WHAT IS NEEDED — Return the data below exactly, but only from the line containing "Lemma room_bounds kind" through the line containing "Lemma halves_fit kind", with both of those lines included.

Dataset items
(** ** Room

    The most an entry and a separator take on a page, the fewest entries in a
    half of a full leaf, and the number of leaves a root holds for sure. *)

Definition entry_room (kind : BTKeyKind) : Z := match kind with kInt32 => 16 | kInt64 => 20 | kText => 260 end.
Definition sep_room (kind : BTKeyKind) : Z := match kind with kInt32 => 12 | kInt64 => 16 | kText => 260 end.
Definition min_fill (kind : BTKeyKind) : nat := match kind with kInt32 => 255 | kInt64 => 204 | kText => 16 end.
Definition max_leaves (kind : BTKeyKind) : nat := match kind with kInt32 => 678 | kInt64 => 508 | kText => 31 end.

(** So many entries are inserted without filling the root. *)
Definition capacity (kind : BTKeyKind) : nat := (min_fill kind * max_leaves kind)%nat.

Lemma align_le a b : a ≤ b → MaxAlignUp a ≤ MaxAlignUp b.
Proof. intros H. rewrite !align_up_spec. assert ((a + 3) / 4 ≤ (b + 3) / 4) by (apply Z.div_le_mono; lia). lia. Qed.

Lemma item_room kind item :
  wf_item kind item → 12 ≤ kItemIdSize + MaxAlignUp (Z.of_nat (length item)) ≤ entry_room kind.
Proof.
  intros Hw. pose proof (wf_item_length _ _ Hw) as Hl. destruct (wf_item_key _ _ Hw) as [_ Hk]. rewrite Hl. unfold kItemIdSize.
  destruct kind; cbn [entry_room]; [rewrite Hk; vm_compute; split; discriminate..|].
  pose proof (align_le 6 (Z.of_nat (6 + length (_bt_item_get_key item)))). change (MaxAlignUp 6) with 8 in *.
  pose proof (align_le (Z.of_nat (6 + length (_bt_item_get_key item))) 256). change (MaxAlignUp 256) with 256 in *. lia.
Qed.

Lemma sep_room_bound kind b key :
  wf_key kind key → kItemIdSize + MaxAlignUp (Z.of_nat (length (internal_entry b key))) ≤ sep_room kind.
Proof.
  intros [_ Hk]. unfold internal_entry. rewrite length_app, length_to_le. unfold kItemIdSize.
  destruct kind; cbn [sep_room]; [rewrite Hk; vm_compute; discriminate..|].
  pose proof (align_le (Z.of_nat (4 + length key)) 256). change (MaxAlignUp 256) with 256 in *. lia.
Qed.

Lemma room_bounds kind items :
  Forall (wf_item kind) items → 12 * Z.of_nat (length items) ≤ room items ≤ entry_room kind * Z.of_nat (length items).
Proof.
  induction 1 as [|item items Hi _ IH]; [cbn; lia|]. rewrite room_cons. cbn [length]. pose proof (item_room _ _ Hi).
  rewrite Nat2Z.inj_succ, Z.mul_succ_r. lia.
Qed.

Lemma halves_fit kind items item n :
  Forall (wf_item kind) items → wf_item kind item → room items ≤ kBtSpace →
  kBtSpace - room items < MaxAlignUp (Z.of_nat (length item)) + 2 * kItemIdSize →
  let all := insert_at n item items in
  let mid := (length all / 2)%nat in
  (min_fill kind ≤ mid)%nat ∧ (min_fill kind ≤ length all - mid)%nat ∧
  room (take mid all) ≤ kBtSpace ∧ room (drop mid all) ≤ kBtSpace.
Proof.
  intros Hw Hi Hroom Hfull all mid. pose proof (item_room _ _ Hi) as Hr. pose proof (room_bounds _ _ Hw) as Hb.
  assert (Hall : Forall (wf_item kind) all).
  { apply Forall_forall. rewrite Forall_forall in Hw. intros x [->|Hx]%elem_of_insert_at; [done|by apply Hw]. }
  assert (Hlen : length all = S (length items)) by apply length_insert_at.
  assert (Hmid : (length all = 2 * mid + length all mod 2)%nat) by (apply Nat.div_mod; lia). pose proof (Nat.mod_upper_bound (length all) 2).
  assert (Hsum : room (take mid all) + room (drop mid all) = room items + (kItemIdSize + MaxAlignUp (Z.of_nat (length item)))).
  { rewrite <- room_app, take_drop. unfold all, insert_at. rewrite room_app, room_cons. rewrite <- (take_drop n items) at 3. rewrite room_app. lia. }
  assert (Ht : length (take mid all) = mid) by (rewrite length_take; lia).
  assert (Hd : length (drop mid all) = (length all - mid)%nat) by (by rewrite length_drop).
  pose proof (room_bounds kind (take mid all) (Forall_take _ _ _ Hall)) as HA. pose proof (room_bounds kind (drop mid all) (Forall_drop _ _ _ Hall)) as HB.
  rewrite Ht in HA. rewrite Hd in HB. unfold kBtSpace, kBlckSz, kBTPageOpaqueSize, kPageHeaderSize, kItemIdSize in *.
  destruct kind; cbn [entry_room min_fill] in *; split_and!; lia.
Qed.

RESPONSE TO THIS EXERCISE —
Lemma room_bounds kind items :
  Forall (wf_item kind) items → 12 * Z.of_nat (length items) ≤ room items ≤ entry_room kind * Z.of_nat (length items).
Proof.
  induction 1 as [|item items Hi _ IH]; [cbn; lia|]. rewrite room_cons. cbn [length]. pose proof (item_room _ _ Hi).
  rewrite Nat2Z.inj_succ, Z.mul_succ_r. lia.
Qed.

Lemma halves_fit kind items item n :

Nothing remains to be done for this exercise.